По городу о Данииле Хармсе ходили самые странные рассказы. Его жизнь многим казалась сродни жизни героев его чудесных произведений. Однажды в Госиздате, что раполагался на шестом этаже Дома книги, он, не сказав никому ни слова, с каменным лицом человека, знающего, что делает, вышел в окно редакции и по узкому наружному карнизу вошел в другое окно. О его чудачествах знал весь город. Например, он «изводил управдома тем, что каждый день по-новому писал на дверях свою фамилию – то Хармс, то Чармс, то Гаармс, то еще как-нибудь иначе».
В первый раз Хармса арестовали в 1931 году. Осудили и сослали в Курск. Но затем разрешили вернуться в Ленинград. В 1941 году его арестовали во второй раз. Обвинили в «пораженческих настроениях». Будто бы он отказался служить в армии. Взяли его на улице, никто из друзей и соседей так и не понял, в чем дело.

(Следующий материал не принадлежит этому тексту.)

Lemma gen_order_id_reads s :
  match gen_order_id s with
  | Some (_, s') => (34 <= List.length s)%nat /\ s' = skipn 34 s
  | None => (List.length s < 34)%nat
  end.
Proof.
  unfold gen_order_id, bind.
  pose proof (order_gen_segment_reads 6 s) as Ha.
  destruct (order_ids.gen_segment 6 s) as [[a s1]|];
    [| change (Z.to_nat 6) with 6%nat in Ha; lia].
  destruct Ha as (_ & La & ->). change (Z.to_nat 6) with 6%nat in La.
  pose proof (order_gen_segment_reads 5 (skipn (2 * Z.to_nat 6) s)) as Hb.
  destruct (order_ids.gen_segment 5 _) as [[b s2]|];
    [| change (Z.to_nat 5) with 5%nat in Hb;
       change (Z.to_nat 6) with 6%nat in Hb;
       rewrite length_skipn in Hb; lia].
  destruct Hb as (_ & Lb & ->).
  change (Z.to_nat 5) with 5%nat in *. change (Z.to_nat 6) with 6%nat in *.
  rewrite length_skipn in Lb. rewrite skipn_skipn.
  pose proof (order_gen_segment_reads 6 (skipn (2 * 5 + 2 * 6) s)) as Hc.
  destruct (order_ids.gen_segment 6 _) as [[c s3]|];
    [| change (Z.to_nat 6) with 6%nat in Hc;
       rewrite length_skipn in Hc; lia].
  destruct Hc as (_ & Lc & ->). change (Z.to_nat 6) with 6%nat in *.
  rewrite length_skipn in Lc. rewrite skipn_skipn. cbn [ret].
  split; [lia | reflexivity].
Qed.

Lemma skipn_step (a b : nat) (s : rng) : skipn a (skipn b s) = skipn (b + a) s.
Proof. rewrite skipn_skipn. f_equal. lia. Qed.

Говорили, что он просто вышел из дому – как будто в соседнюю лавку за спичками, и не вернулся. Дальнейшие следы Хармса затерялись в бесконечных коридорах Большого дома. По легенде, следователь будто бы спросил Хармса: «Нет ли у вас каких-нибудь желаний, которые я мог бы выполнить?» – «Есть, – будто бы оживился Хармс, – я хочу каждую ночь спать в новой камере». Говорят, что желание его было исполнено, и он умер в какой-то одиночной камере от голода, потому что о нем будто либо забыли, либо запутались, где он в тот день находится. Еще по одной легенде, Хармса объявили сумасшедшим, поместили в тюремную психиатрическую больницу, где он и скончался. Была, впрочем, и третья легенда. Будто бы Хармс сам симулировал шизофрению, чтобы в больничной палате скрыться от всевидящего ока «Красной Гебни», как расшифровывали тогда зловещую аббревиатуру КГБ.

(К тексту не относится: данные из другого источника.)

(** [RateLimiter.__call__]; [Return ()] admits the request. *)
Definition __call__ (self : RateLimiter) (r : Redis.t) (now : Z) (client_ip : string)
    : outcome unit * Redis.t :=
  match Redis.get now r (redis_key client_ip) with
  | Raise e => (Raise e, r)
  | Return None => Redis.setex now r (redis_key client_ip) 60 1
  | Return (Some current) =>
      let current_count := current in
      if requests_per_minute self <=? current_count then
        (Raise (HTTPException 429 "请求频率超限"), r)
      else
        match Redis.incr now r (redis_key client_ip) with
        | (Raise e, r) => (Raise e, r)
        | (Return _, r) => (Return (), r)
        end
  end.

(** Requests of one client arriving one after the other at the given server
    times: the answers, oldest first, and the cache afterwards. *)
Fixpoint serve (self : RateLimiter) (client_ip : string) (times : list Z) (r : Redis.t)
    : list (outcome unit) * Redis.t :=
  match times with
  | [] => ([], r)
  | now :: times =>
      let '(o, r) := __call__ self r now client_ip in
      let '(os, r) := serve self client_ip times r in
      (o :: os, r)
  end.

(** The counter a request arriving at [now] would read. *)
Definition counter (r : Redis.t) (now : Z) (client_ip : string) : option Z :=
  match Redis.find now r (redis_key client_ip) with
  | Some (Redis.Entry (Redis.VInt n) _) => Some n
  | _ => None
  end.

Definition admitted (o : outcome unit) : bool := negb (raised o).

(** The answer to a request over the ceiling. *)
Definition rejection : outcome unit := Raise (HTTPException 429 "请求频率超限").

End Dependencies.


(** ** [app/pipelines.py]: [ValidationPipeline] and [DuplicatesPipeline] *)

Module ItemPipelines.

(** A field value of a scraped item: [None], a [str], or any other object,
    of which only [str(v)] and [bool(v)] matter here; such an object has no
    [startswith] that takes a tuple of strings. *)
Inductive pyval :=
| PyNone
| PyStr (s : string)
| PyObj (str : string) (truth : bool).

Definition py_str (v : pyval) : string :=
  match v with
  | PyNone => "None"
  | PyStr s => s
  | PyObj str _ => str
  end.

Definition py_bool (v : pyval) : bool :=
  match v with
  | PyNone => false
  | PyStr s => negb (bool_decide (s = ""))
  | PyObj _ truth => truth
  end.

(** An item as [ItemAdapter] shows it: field names to values. *)
Abbreviation item := (gmap string pyval).

(** [adapter.get(field, default)] *)
Definition get (adapter : item) (field : string) (default : pyval) : pyval :=
  match adapter !! field with
  | Some v => v
  | None => default
  end.

(** [s.startswith(prefixes)] for a tuple of prefixes. *)
Definition startswith (s : string) (prefixes : list string) : bool :=
  existsb (λ p, String.prefix p s) prefixes.

Module ValidationPipeline.

Definition required_fields : list string := ["url"].

(** The loop over [required_fields]: the [DropItem] it raises, if any. *)
Fixpoint check_required (fields : list string) (adapter : item) : option exn :=
  match fields with
  | [] => None
  | field :: fields =>
      match adapter !! field with
      | None => Some (DropItem ("缺少必需字段: " +:+ field))
      | Some v =>
          if negb (py_bool v) then Some (DropItem ("缺少必需字段: " +:+ field))
          else check_required fields adapter
      end
  end.

(** [ValidationPipeline.process_item] *)
Definition process_item (it : item) : outcome item :=
  match check_required required_fields it with
  | Some e => Raise e
  | None =>
      match get it "url" (PyStr "") with
      | PyStr url =>
          if negb (startswith url ["http://"; "https://"])
          then Raise (DropItem ("无效的URL格式: " +:+ url))
          else Return it
      | _ => Raise (Exception "object has no attribute 'startswith'")
      end
  end.

End ValidationPipeline.

Module DuplicatesPipeline.

Section Fingerprint.

(** [hashlib.sha256(content.encode('utf-8')).hexdigest()] *)
Context (sha256_hexdigest : string → string).

Record DuplicatesPipeline := Pipeline { seen_items : gset string }.

(** [__init__] *)
Definition init : DuplicatesPipeline := {| seen_items := ∅ |}.

(** The text [f"{url}:{title}"] that is hashed. *)
Definition content (it : item) : string :=
  py_str (get it "url" (PyStr "")) +:+ ":" +:+ py_str (get it "title" (PyStr "")).

(** [_generate_fingerprint] *)
Definition _generate_fingerprint (it : item) : string :=
  sha256_hexdigest (content it).

(** [DuplicatesPipeline.process_item] *)
Definition process_item (self : DuplicatesPipeline) (it : item)
    : outcome item * DuplicatesPipeline :=
  let fingerprint := _generate_fingerprint it in
  if bool_decide (fingerprint ∈ seen_items self) then
    (Raise (DropItem ("重复项目: " +:+ py_str (get it "url" PyNone))), self)
  else
    (Return it, {| seen_items := {[fingerprint]} ∪ seen_items self |}).

(** The items of one crawl passing the stage one after the other. *)
Fixpoint process_items (self : DuplicatesPipeline) (items : list item)
    : list (outcome item) * DuplicatesPipeline :=
  match items with
  | [] => ([], self)
  | it :: items =>
      let '(o, self) := process_item self it in
      let '(os, self) := process_items self items in
      (o :: os, self)
  end.

End Fingerprint.

End DuplicatesPipeline.

Section Chain.

Context {time : Type}.
Context (sha256_hexdigest : string → string).
Context (json_dumps : item → option string).

(** The stages that keep state, the spider, the registry and the cache. *)
Record chain := Chain {
  duplicates : DuplicatesPipeline.DuplicatesPipeline;
  storage : Pipelines.StoragePipeline;
  chain_spider : Pipelines.spider;
  chain_runner : @SpiderRunner.AsyncSpiderRunner item time;
  chain_redis : Redis.t
}.

(** One scraped item through the stages in the order [ITEM_PIPELINES] of
    [app/settings.py] gives them (validation 100, duplicates 200, storage
    300); a stage that raises ends the way of the item. *)
Definition process_item (c : chain) (it : item) (redis_now : Z) : outcome item * chain :=
  match ValidationPipeline.process_item it with
  | Raise e => (Raise e, c)
  | Return it =>
      match DuplicatesPipeline.process_item sha256_hexdigest (duplicates c) it with
      | (Raise e, d) =>
          (Raise e,
           {| duplicates := d; storage := storage c; chain_spider := chain_spider c;
              chain_runner := chain_runner c; chain_redis := chain_redis c |})
      | (Return it, d) =>
          let p := Pipelines.process_item json_dumps (storage c) it (chain_spider c)
                     (chain_runner c) (chain_redis c) redis_now in
          (Pipelines.result p,
           {| duplicates := d; storage := Pipelines.pipeline p;
              chain_spider := Pipelines.processed_spider p;
              chain_runner := Pipelines.processed_runner p;
              chain_redis := Pipelines.processed_redis p |})
      end
  end.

Долгое время подлинная причина и место смерти Хармса были неизвестны. Наконец, когда архивы Большого дома стали доступны, выяснилось, что в 1941 году «всех арестованных в спешном порядке вывезли из Ленинграда». Хармс оказался в одной из тюрем Новосибирска. Там, в тюремной больнице, он и скончался.
Остроумным любимцем публики слыл в Ленинграде уже однажды упоминавшийся нами композитор Василий Павлович
Соловьев-Седой. Его подлинная родовая фамилия Соловьев. В детстве у него выгорали волосы настолько, что отец, да и мальчишки во дворе звали его Седым. А когда он стал композитором, фамилия Соловьев ему вообще разонравилась. «Уж больно много было Соловьевых», – будто бы говорил он. И прибавил к фамилии свое детское прозвище. Правда, и это не спасло его от молвы. Одно время в Ленинграде была популярна эстрадная шутка Аркадия Райкина: «Соловьев, сами понимаете, Седой!» К слову сказать, Соловьев-Седой и сам отличался резкостью в словах. По этой причине он даже в Москву боялся переезжать. «Меня за язык в Москве посадят. Долго не продержусь».

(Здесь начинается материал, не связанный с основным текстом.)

(** * parlai/agents/rag/retrieve_api.py: retrievers over a search engine

    A shallow embedding of the retrieval API of [retrieve_api.py]
    ([RetrieverAPI], [SearchEngineRetrieverMock], [SearchEngineRetriever])
    and the properties its specification states about it.

    Python values are modelled as they are used by the module: a [str] is a
    sequence of Unicode code points, [bytes] a sequence of bytes, a [dict]
    an insertion-ordered association list.  The network ([requests],
    [googlesearch]) and the two HTML libraries ([bs4], [html2text]) are an
    environment of oracles; every call to the network is recorded in a
    trace, and an exception is an outcome of its own, so that "raises",
    "returns" and "was never called" are all statements about the model.
    The calls of [logging] and [print] only write to the log and the
    console; they are left out. *)

From Stdlib Require Import ZArith List Bool Lia.
From Stdlib.Strings Require Import String Ascii Byte.
From Stdlib Require Import DecimalString DecimalZ DecimalPos.
Import ListNotations.
Local Open Scope Z_scope.

(* ===================================================================== *)
(** ** Python strings *)
(* ===================================================================== *)

(** A Python [str]: its code points, in order. *)
Definition pystr : Type := list Z.
(** X1.  When the registry has no more textures than the context has
    units and every handle is a live texture name, [BindGLTextures] binds
    texture [i] on unit [i] for every used cell, leaves the other units
    as they were, raises no error and ends on unit
    [m_loadedTextures - 1]. *)
Theorem BindGLTextures_binds_in_order (st : State) :
  0 ≤ m_loadedTextures st < 2 ^ 31 →
  m_loadedTextures st ≤ GL.max_units (gl st) →
  handles_live (m_textureIDs st) (m_loadedTextures st) (gl st) →
  let st' := BindGLTextures st in
  bound_in_order (m_textureIDs st) (m_loadedTextures st) (gl st') ∧
  (∀ u, ¬ 0 ≤ u < m_loadedTextures st →
     GL.bound2D (gl st') !! u = GL.bound2D (gl st) !! u) ∧
  GL.errors (gl st') = GL.errors (gl st) ∧
  (0 < m_loadedTextures st → GL.active (gl st') = m_loadedTextures st - 1) ∧
  (m_loadedTextures st = 0 → st' = st).
Proof.
  intros Hn Hunits Hlive. unfold BindGLTextures.
  destruct (BindGLTextures_loop_within (m_textureIDs st) (m_loadedTextures st)
              (Z.to_nat (m_loadedTextures st)) 0 (gl st))
    as (_ & Herrors & _ & Hbound & Hother & Hactive);
    [lia | lia | lia | exact Hunits | exact Hlive |].
  cbn [set_gl gl]. split; [exact Hbound|]. split; [exact Hother|].
  split; [exact Herrors|]. split.
  - intros Hpos. rewrite Hactive.
    destruct (Z.ltb_spec 0 (m_loadedTextures st)); [reflexivity | lia].
  - intros Hzero. rewrite Hzero. simpl. destruct st; reflexivity.
Qed.

End BindFacts.

Section BindOverflow.
Context {F : Scalar}.

Lemma replicate_snoc_cons {A} (k : nat) (x : A) (l : list A) :
  replicate k x ++ x :: l = x :: replicate k x ++ l.
Proof. induction k as [|k IH]; simpl; [reflexivity | rewrite IH; reflexivity]. Qed.

(** One turn of the loop when unit [i] does not exist: the selection is
    refused and the texture goes to the unit that was active. *)
Lemma BindGLTextures_turn_refused cells i g :
  0 ≤ i < 2 ^ 31 → GL.max_units g ≤ i →
  TEXTURE_INFO.ID (cell cells i) ∈ GL.names g →
  GL.glBindTexture GL.GL_TEXTURE_2D (TEXTURE_INFO.ID (cell cells i))
    (GL.glActiveTexture (GL.to_GLuint (GL.GL_TEXTURE0 + i)) g) =
  GL.mkContext (GL.names g) (GL.active g)
    (<[GL.active g := TEXTURE_INFO.ID (cell cells i)]> (GL.bound2D g))
    (GL.max_units g) (GL.GL_INVALID_ENUM :: GL.errors g)
    (GL.BindTexture GL.GL_TEXTURE_2D (TEXTURE_INFO.ID (cell cells i))
       :: GL.ActiveTexture (GL.GL_TEXTURE0 + i) :: GL.log g).
Proof.
  intros Hi Hunit Hlive. rewrite GLSteps.to_GLuint_selector by exact Hi.
  rewrite GLSteps.glActiveTexture_invalid by lia.
  rewrite GLSteps.glBindTexture_valid by (right; exact Hlive).
  reflexivity.
Qed.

Между тем Соловьев был подлинным любимцем партии и народа. Его называли мастером советской песни. Такие широко известные песни как «Соловьи», «Вечер на рейде», многие другие, и стали подлинно народными. Особенно много произведений композитор посвятил своему любимому городу. Музыкальный образ Ленинграда невозможно представить без песенного творчества Соловьева-Седого. Даже его знаменитая песня «Подмосковные вечера», согласно легенде, первоначально была посвящена Ленинграду. Припев ее звучал так: «Если б знали вы, как мне дороги ленинградские вечера…» Просто одному высокому московскому чиновнику песня так понравилась, что тут же было велено заменить «ленинградские вечера» на московские. Вариант «подмосковные», очевидно, был вынужденным. Песня была уже готова, и музыкальный ритм переделывать было поздно.
Впрочем, скорее всего, это не более чем красивая ленинградская легенда. На самом деле песня писалась для кинофильма «Спартакиада народов СССР», которая проходила в Москве, да и слова песни принадлежат московскому поэту Михаилу Матусовскому. Но если легенда все-таки права, то именно в этом проявился весь Соловьев-Седой. Он был верным и преданным сыном своего времени. Не зря его полные инициалы, так похожие по звучанию на известную аббревиатуру большевистской организации, заменили композитору его собственное имя. Среди близких друзей его называли коротко и определенно – «ВПСС».
Надо сказать, что и сам Василий Павлович был не прочь поиграть словами. Особенно если они услаждали его профессиональный слух музыкальными ассоциациями. В свое время в композиторской среде был популярен анекдот о встрече Соловьева-Седого с композитором Вано Мурадели.
«Вано, – приветствовал его Василий Павлович, – ведъ ты не композитор». – «Почему?» – удивился тот. – «У тебя все не так. Даже в фамилии. Смотри сам. Вместо „Ми“ у тебя „Му“, вместо „Рэ“ – „Ра“, вместо „До“ – „Де“> вместо „Ля“ – „Ли“».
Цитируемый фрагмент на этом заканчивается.